Depleted after his berserker’s rampage, Samson cries out to God for the first time: “You Yourself gave a great victory in the hand of your servant, and now should I die from thirst and fall into the hand of the uncircumcised?”

It’s an ungracious prayer that reminds us of the rancorous Israelites under Moses’ care in the desert, but God grants him a miracle in the style of Moses. Here is a wonderful ambiguity in translation: water springs forth either from a “hollow” at the place called Lehi (jawbone), or from the jawbone itself, the bloody primitive weapon that Samson had wielded against his enemies.

The cycle of lust and violence continues thereafter. Improbably, Samson follows up the jawbone episode by hiring a Philistine prostitute. He has an apparently limitless capacity for cognitive dissonance about Philistines, carrying a murderous grudge against them while maintaining an appetite for their women. In that case too, he eludes a Philistine plot to capture him, picking up the entire city gate and walking off with it in a bit of Looney Tunes slapstick.

* * *

Kahane himself was fixated on the humiliation of the gentile and railed against intermarriage, even introducing legislation against Jewish-gentile sexual relations during his stint in the Knesset. Eighteen years before that legislative proposal, 10 years after his wedding to Libby Blum, and one year before the Summer of Love, Kahane dabbled in such illicit sexual relations himself. Under the pseudonym of Michael King, the 34-year-old Kahane took off his yarmulke, went to a bar in Manhattan, and met the young Estelle Donna Evans. Estelle had also shed her given name, Gloria Jean D’Argenio, when she came to Manhattan from Bridgeport, Connecticut to try modeling. We don’t know the intimate details of their involvement, but Estelle must have been quite smitten with the disguised rabbi. She believed she had met her fiancé, and she had conceived a child. When he abruptly ended the relationship via a written note, admitting that he wasn’t who he claimed to be, she jumped off a bridge and killed herself—killing no more in her death than she did in life.
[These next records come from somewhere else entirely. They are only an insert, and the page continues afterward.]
(* ===== verification/KeySetStore.v ===== *)
(** * The dictionary-encoded label-set store

    [chronoxide-core/src/labels/interners/keyset.rs]: a label set is a row of value
    codes under the interned sequence of its keys ("key set"); every key has its own
    dictionary of values.  The store satisfies the contract of label-set stores; its
    assertion that label sets are canonical is kept as a panic.  The
    buffer statistics, the estimates of memory and the debugging dump are not
    modelled. *)
From S2P Require Import Prelude Text Normalizer Symbols FlatStore NaiveStore.

(** ** Key sets and dictionaries *)

Record KeySetTable := mk_keysets { kt_keyset_to_id : gmap (list Z) Z; kt_id_to_keyset : list (list Z) }.
Definition keysets_default : KeySetTable := mk_keysets ∅ [].

(** The identifier, and whether it is new. *)
Definition keyset_intern (t : KeySetTable) (keys : list Z) : Z * bool * KeySetTable :=
  match kt_keyset_to_id t !! keys with
  | Some id => (id, false, t)
  | None =>
      let id := zlen (kt_id_to_keyset t) `mod` 4294967296 in
      (id, true, mk_keysets (<[keys := id]> (kt_keyset_to_id t)) (kt_id_to_keyset t ++ [keys]))
  end.
Definition keyset_resolve (t : KeySetTable) (id : Z) : option (list Z) := kt_id_to_keyset t !! Z.to_nat id.

Record ValueCodeDict := mk_dict { vd_value_to_code : gmap Z Z; vd_code_to_value : list Z }.
Definition dict_default : ValueCodeDict := mk_dict ∅ [].

Definition dict_cardinality (d : ValueCodeDict) : Z := zlen (vd_code_to_value d).
Definition dict_intern (d : ValueCodeDict) (value : Z) : Z * ValueCodeDict :=
  match vd_value_to_code d !! value with
  | Some code => (code, d)
  | None =>
      let code := zlen (vd_code_to_value d) `mod` 4294967296 in
      (code, mk_dict (<[value := code]> (vd_value_to_code d)) (vd_code_to_value d ++ [value]))
  end.
Definition dict_resolve (d : ValueCodeDict) (code : Z) : option Z := vd_code_to_value d !! Z.to_nat code.

(** ** Rows *)

Record SeriesEntry := mk_entry { se_keyset_id : Z; se_row : Z }.
Record KeySetRows := mk_rows { kr_key_count : Z; kr_values : list Z }.

Definition rows_count (r : KeySetRows) : Z :=
  if kr_key_count r =? 0 then 0 else (zlen (kr_values r) / kr_key_count r) `mod` 4294967296.
(** A slice out of range panics. *)
Definition row_slice (r : KeySetRows) (row : Z) : option (list Z) :=
  let start := row * kr_key_count r in
  let end_ := start + kr_key_count r in
  if end_ <=? zlen (kr_values r) then Some (slice (kr_values r) start end_) else None.

(** ** The store *)

Record KeySetStore (S : Type) := mk_keyset_store {
  ks_chains : chains;             (* by_hash and by_hash_collisions *)
  ks_symbols : S;
  ks_keysets : KeySetTable;
  ks_value_dicts : gmap Z ValueCodeDict;
  ks_rows : list KeySetRows;      (* per_keyset_rows *)
  ks_series : list SeriesEntry;
}.
Arguments mk_keyset_store {S}.
Arguments ks_chains {S}.
Arguments ks_symbols {S}.
Arguments ks_keysets {S}.
Arguments ks_value_dicts {S}.
Arguments ks_rows {S}.
Arguments ks_series {S}.

(** What a key's dictionary says of a code; a missing dictionary panics. *)
Definition dict_value (dicts : gmap Z ValueCodeDict) (key code : Z) : option Z :=
  d ← dicts !! key; dict_resolve d code.
(** The symbols a row visits. *)
Definition resolve_codes (dicts : gmap Z ValueCodeDict) (keys codes : list Z) : option row :=
  mapM (λ kc, value ← dict_value dicts kc.1 kc.2; Some (mk_ikv kc.1 value)) (zip keys codes).

Section keyset.
Context {S SE : Type} `{HST : SymbolTable S SE} `{HH : LabelSetHashers}.
Abbreviation store_error := (LabelSetStoreError SE).
Abbreviation Store := (KeySetStore S).

Definition keyset_store_new (symbols : S) : Store := mk_keyset_store no_chains symbols keysets_default ∅ [] [].

(** An error keeps the symbols and the codes interned before it. *)
Fixpoint keyset_encode_loop (symbols : S) (dicts : gmap Z ValueCodeDict) (labels : labelset) (keys codes : list Z)
    : option (result store_error (list Z * list Z) * S * gmap Z ValueCodeDict) :=
  match labels with
  | [] => Some (Ok (keys, codes), symbols, dicts)
  | label :: labels =>
      '(r, symbols) ← intern_normalized_pair symbols label;
      match r with
      | Err e => Some (Err e, symbols, dicts)
      | Ok kv =>
          let '(code, d) := dict_intern (default dict_default (dicts !! ik_key kv)) (ik_value kv) in
          keyset_encode_loop symbols (<[ik_key kv := d]> dicts) labels (keys ++ [ik_key kv]) (codes ++ [code])
      end
  end.

Definition keyset_encode (s : Store) (labels : labelset) : option (result store_error (Z * Z * list Z) * Store) :=
  if negb (is_canonical labels) then None   (* [debug_assert!] *)
  else
  '(r, symbols, dicts) ← keyset_encode_loop (ks_symbols s) (ks_value_dicts s) labels [] [];
  Some
    (match r with
     | Err e => (Err e, mk_keyset_store (ks_chains s) symbols (ks_keysets s) dicts (ks_rows s) (ks_series s))
     | Ok (keys, codes) =>
         let '(keyset_id, is_new, keysets) := keyset_intern (ks_keysets s) keys in
         let rows := if is_new : bool then ks_rows s ++ [mk_rows (zlen keys) []] else ks_rows s in
         (Ok (labelset_hash (normalize_labelset labels), keyset_id, codes),
          mk_keyset_store (ks_chains s) symbols keysets dicts rows (ks_series s))
     end).

Definition keyset_labels_equal (s : Store) (stored : SeriesEntry) (keyset_id : Z) (codes : list Z) : option bool :=
  if negb (se_keyset_id stored =? keyset_id) then Some false
  else
    stored_rows ← ks_rows s !! Z.to_nat (se_keyset_id stored);
    stored_codes ← row_slice stored_rows (se_row stored);
    Some (bool_decide (stored_codes = codes)).

Definition keyset_same (s : Store) (keyset_id : Z) (codes : list Z) (id : Z) : option bool :=
  stored ← ks_series s !! Z.to_nat id; keyset_labels_equal s stored keyset_id codes.

(** A new row under its key set, and its series. *)
Definition keyset_push (s : Store) (hash keyset_id : Z) (codes : list Z) : option (Z * Store) :=
  rows ← ks_rows s !! Z.to_nat keyset_id;
  let series_ref := zlen (ks_series s) `mod` 4294967296 in
  Some (series_ref,
    mk_keyset_store (chain_insert (ks_chains s) hash series_ref) (ks_symbols s) (ks_keysets s) (ks_value_dicts s)
      (<[Z.to_nat keyset_id := mk_rows (kr_key_count rows) (kr_values rows ++ codes)]> (ks_rows s))
      (ks_series s ++ [mk_entry keyset_id (rows_count rows)])).

Definition keyset_store_intern (s : Store) (labels : labelset) : option (result store_error Z * Store) :=
  '(r, s) ← keyset_encode s labels;
  match r with
  | Err e => Some (Err e, s)
  | Ok (hash, keyset_id, codes) =>
      '(existing, _) ← find_same (keyset_same s keyset_id codes) (chain (ks_chains s) hash) 0;
      match existing with
      | Some id => Some (Ok id, s)
      | None => '(id, s) ← keyset_push s hash keyset_id codes; Some (Ok id, s)
      end
  end.

Definition keyset_row (s : Store) (entry : SeriesEntry) : option row :=
  keys ← keyset_resolve (ks_keysets s) (se_keyset_id entry);
  rows ← ks_rows s !! Z.to_nat (se_keyset_id entry);
  codes ← row_slice rows (se_row entry);
  resolve_codes (ks_value_dicts s) keys codes.
Definition keyset_visit (s : Store) (series : Z) : option labelset :=
  entry ← ks_series s !! Z.to_nat series;
  r ← keyset_row s entry;
  mapM (resolve_pair (ks_symbols s)) r.

(** [None] is a panic, [Some None] a key without a dictionary. *)
Definition keyset_key_cardinality (s : Store) (key : str) : option (option Z) :=
  key ← st_lookup (ks_symbols s) key;
  Some (key ← key; d ← ks_value_dicts s !! key; Some (dict_cardinality d)).

#[export] Instance keyset_label_set_store : LabelSetStore Store store_error := {
  ls_intern := keyset_store_intern;
  ls_len s := zlen (ks_series s);
  ls_visit := keyset_visit;
}.
End keyset.

(** ** Dictionaries *)

Definition dict_ok (n : Z) (d : ValueCodeDict) : Prop :=
  indexed (vd_value_to_code d) (vd_code_to_value d) ∧ Forall (λ v, 0 ≤ v < n) (vd_code_to_value d).
Abbreviation dicts_ok n := (map_Forall (λ _, dict_ok n)).
Definition dict_le (d d' : ValueCodeDict) : Prop := vd_code_to_value d `prefix_of` vd_code_to_value d'.
Definition dicts_le (ds ds' : gmap Z ValueCodeDict) : Prop := ∀ k d, ds !! k = Some d → ∃ d', ds' !! k = Some d' ∧ dict_le d d'.

#[export] Instance dict_le_preorder : PreOrder dict_le.
Proof. split; [by intros d; red|by intros a b c; unfold dict_le; etrans]. Qed.
#[export] Instance dicts_le_preorder : PreOrder dicts_le.
Proof.
  split; [by intros ds k d Hd; exists d|]. intros a b c Hab Hbc k d Hd. destruct (Hab k d Hd) as (d1 & Hd1 & H1).
  destruct (Hbc k d1 Hd1) as (d2 & ? & H2). exists d2. split; [done|by etrans].
Qed.
Lemma dict_ok_mono n n' d : n ≤ n' → dict_ok n d → dict_ok n' d.
Proof. intros Hn [Hi Hv]. split; [done|]. eapply Forall_impl; [exact Hv|]. intros v Hn0. cbn in *. lia. Qed.
Lemma dict_default_ok n : dict_ok n dict_default.
Proof. split; [apply indexed_nil|by apply Forall_nil]. Qed.

Lemma dict_intern_spec n d v code d' : dict_ok n d → 0 ≤ v < n → n ≤ u32_max + 1 → dict_intern d v = (code, d') →
  dict_ok n d' ∧ in_u32 code ∧ dict_resolve d' code = Some v ∧ dict_le d d'.
Proof.
  intros [Hi Hf] Hv Hn. unfold dict_intern, dict_resolve, dict_le. destruct (vd_value_to_code d !! v) as [c|] eqn:Hc.
  - intros [= <- <-]. apply (indexed_at _ _ _ _ Hi) in Hc as [? Hc]. pose proof (nodup_bounded _ _ (proj1 Hi) Hf).
    apply lookup_lt_Some in Hc as Hlt. split; [by split|]. split; [unfold in_u32, zlen in *; lia|done].
  - pose proof (indexed_snoc _ _ _ Hi Hc) as Hi'. assert (Forall (λ v, 0 ≤ v < n) (vd_code_to_value d ++ [v])) as Hf' by (by apply Forall_snoc).
    pose proof (nodup_bounded _ _ (proj1 Hi') Hf') as Hlen. rewrite zlen_app in Hlen. change (zlen [v]) with 1 in Hlen.
    pose proof (zlen_nonneg (vd_code_to_value d)). rewrite Z.mod_small by lia. intros [= <- <-]. cbn [vd_code_to_value].
    split; [by split|]. split; [unfold in_u32; lia|]. split; [|by exists [v]]. unfold zlen. by rewrite Nat2Z.id, lookup_app_r, Nat.sub_diag.
Qed.

Lemma dict_value_le ds ds' k c v : dicts_le ds ds' → dict_value ds k c = Some v → dict_value ds' k c = Some v.
Proof.
  intros Hle (d & Hd & Hv)%bind_Some. destruct (Hle k d Hd) as (d' & Hd' & Hp). unfold dict_value. rewrite Hd'. cbn.
  unfold dict_resolve in *. by eapply prefix_lookup_Some.
Qed.
Lemma dict_value_inj n ds k c c' v : dicts_ok n ds → in_u32 c → in_u32 c' → dict_value ds k c = Some v → dict_value ds k c' = Some v → c = c'.
Proof.
  intros Hok Hc Hc' (d & Hd & Hv)%bind_Some (d' & Hd' & Hv')%bind_Some. rewrite Hd in Hd'. injection Hd' as <-.
  destruct (Hok k d Hd) as [[Hnd _] _]. pose proof (NoDup_lookup _ _ _ _ Hnd Hv Hv'). unfold in_u32 in *. lia.
Qed.

(** A value a dictionary knows. *)
Definition in_dict (ds : gmap Z ValueCodeDict) (k v : Z) : Prop := ∃ d, ds !! k = Some d ∧ v ∈ vd_code_to_value d.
Ultimately, Kahane may be tied to Samson most firmly not through virile heroism or through unplacated vengefulness against gentiles but through a libidinous attachment to that revenge in which the pursuit of the gentile was a kind of erotic game. On the other hand, sex with his Jewish wife, as he admitted to reporters, was “unsatisfactory,” and “confined by the strictures of Orthodoxy.” He seemed to take pleasure from Estelle even posthumously, naming a fraudulent U.S. foundation after her that he used to channel donations to political causes in Israel.
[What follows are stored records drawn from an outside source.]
(* ===== verification/SealedStore.v ===== *)
(** * Sealed label-set stores

    [chronoxide-core/src/labels/interners/fixed_width.rs] and [bit_packed.rs], with
    [seal_fixed_width] and [seal_bit_packed] of [keyset.rs]: a dictionary-encoded
    store is sealed into one whose rows are packed, each key with the width its
    largest code needs.  Sealing is proved to lose nothing.  Offsets are integers
    without a bound ([usize] arithmetic does not overflow for data in memory);
    capacities and statistics are not modelled. *)
From S2P Require Import Prelude Text Normalizer Symbols FlatStore KeySetStore Bits BitPack.

(** ** Blocks and stores *)

Record PackedKeySetBlock := mk_packed_block { pb_widths : list Z; pb_row_len : Z; pb_data : list Z }.
Record BitPackedKeySetBlock := mk_bit_block { bb_widths_bits : list Z; bb_row_bits : Z; bb_data : list Z }.

(** The two sealed stores differ in their blocks. *)
Record PackedStore (B S : Type) := mk_packed_store {
  ps_chains : chains;             (* by_hash and by_hash_collisions *)
  ps_symbols : S;
  ps_keysets : KeySetTable;
  ps_value_dicts : gmap Z ValueCodeDict;
  ps_blocks : list B;             (* per_keyset_blocks *)
  ps_series : list SeriesEntry;
}.
Arguments mk_packed_store {B S}.
Arguments ps_chains {B S}.
Arguments ps_symbols {B S}.
Arguments ps_keysets {B S}.
Arguments ps_value_dicts {B S}.
Arguments ps_blocks {B S}.
Arguments ps_series {B S}.
Abbreviation FixedWidthStore := (PackedStore PackedKeySetBlock).
Abbreviation BitPackedStore := (PackedStore BitPackedKeySetBlock).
This is true not only of Kahane but of the larger movement; Lehava, Gopstein’s Kahanist anti-miscegenation organization, only targets Jewish women for dating Arabs but says nothing about the opposite arrangement. It trumpets its concern for “protecting Jewish women” from predatory Arab men but is curiously mute on the effects of gentile women on the young Jewish men that make up its membership. The Kahanist program claims the mantle of natural instinct (as in the “Chaya” squad) and crafts a new, masculinist ethic of Jewish power, so sexual conquest is a necessary if sometimes unspoken element. For a new generation, this aggression holds the thrills of a rock concert, of losing oneself in passion. In the frenzied throes of singing before the flames at the Temple Mount, in the graphic simulation of a Palestinian child’s murder, killing represents a fulfillment, a peak of excitement that defers the confinements that peace would bring.
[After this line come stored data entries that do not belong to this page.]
Lemma same_run_refl r : same_run r r.
Proof. done. Qed.
Lemma advanced_report st labels report tracker : same_run (rs_report st) report →
  advanced st (with_tracker (with_labels st labels report) tracker) [] [] ∧ advanced st (with_labels st labels report) [] [] ∧
  advanced st (with_report st report) [] [].
Proof. intros (? & ? & ?). split_and!; by apply advanced_refl. Qed.

Section points.
Context (mode : ReplayBatchMode) (resource : list KeyValue) (name : str).

Lemma number_grows acc dp acc' : counting acc → replay_number_datapoint mode resource name acc dp = Ok acc' → grows acc acc'.
Proof.
  intros Hc. unfold replay_number_datapoint. destruct acc as [st recorded]. unfold counting in Hc. cbn in Hc.
  destruct (evaluate_replay_datapoint_time _ _ _ _) as [ts report] eqn:Hev. apply evaluate_frame in Hev.
  destruct ts as [ts|]; cycle 1.
  { intros [= <-]. apply grows_refl; [lia|]. by apply (advanced_report st (rs_labels st) report (rs_reset_tracker st)). }
  intros ([[series labels] report'] & Hi%or_panic_ok%intern_frame & Hd)%bind_ok.
  assert (same_run (rs_report st) report') as Hrun by (destruct Hi as (? & ? & ?), Hev as (? & ? & ?); split_and!; congruence).
  destruct (advanced_report st labels report' (rs_reset_tracker st) Hrun) as (_ & Hadv & _).
  assert (∀ s v, number_value dp = Some v → (st' ← record_replay_sample (with_labels st labels report') s ts v;
    Ok (st', saturating_add_u64 recorded 1)) = Ok acc' → grows (st, recorded) acc') as Hrec.
  { intros s v Hv (st' & Hst & [= <-])%bind_ok. eapply record_grows; [lia|exact Hadv| |exact Hst].
    unfold number_value in Hv. apply bind_Some in Hv as (x & _ & [= <-]). by destruct x. }
  destruct series as [series|]; [destruct (number_value dp) as [v|] eqn:Hv; [by apply (Hrec series v)|]|];
    injection Hd as <-; (apply grows_refl; [lia|done]).
Qed.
1 The Uzi, by the way, presents many of the themes of this essay in compressed form. It is a telescoping machine gun, combining a machine gun’s power with the grip and length of a pistol. It is named after its inventor, Uziel Gal, who gave himself that name having been born Gotthard Glas in Weimar, Germany. Uziel means strength of God and was the name of a grandson in Levi in the Book of Exodus as well as of an apocryphal angel. It had some historical popularity as a family name, but was only adopted as a first name by men like Gotthard, many of whom were in pre-state paramilitaries. When they shorten it to Uzi, it just means strength.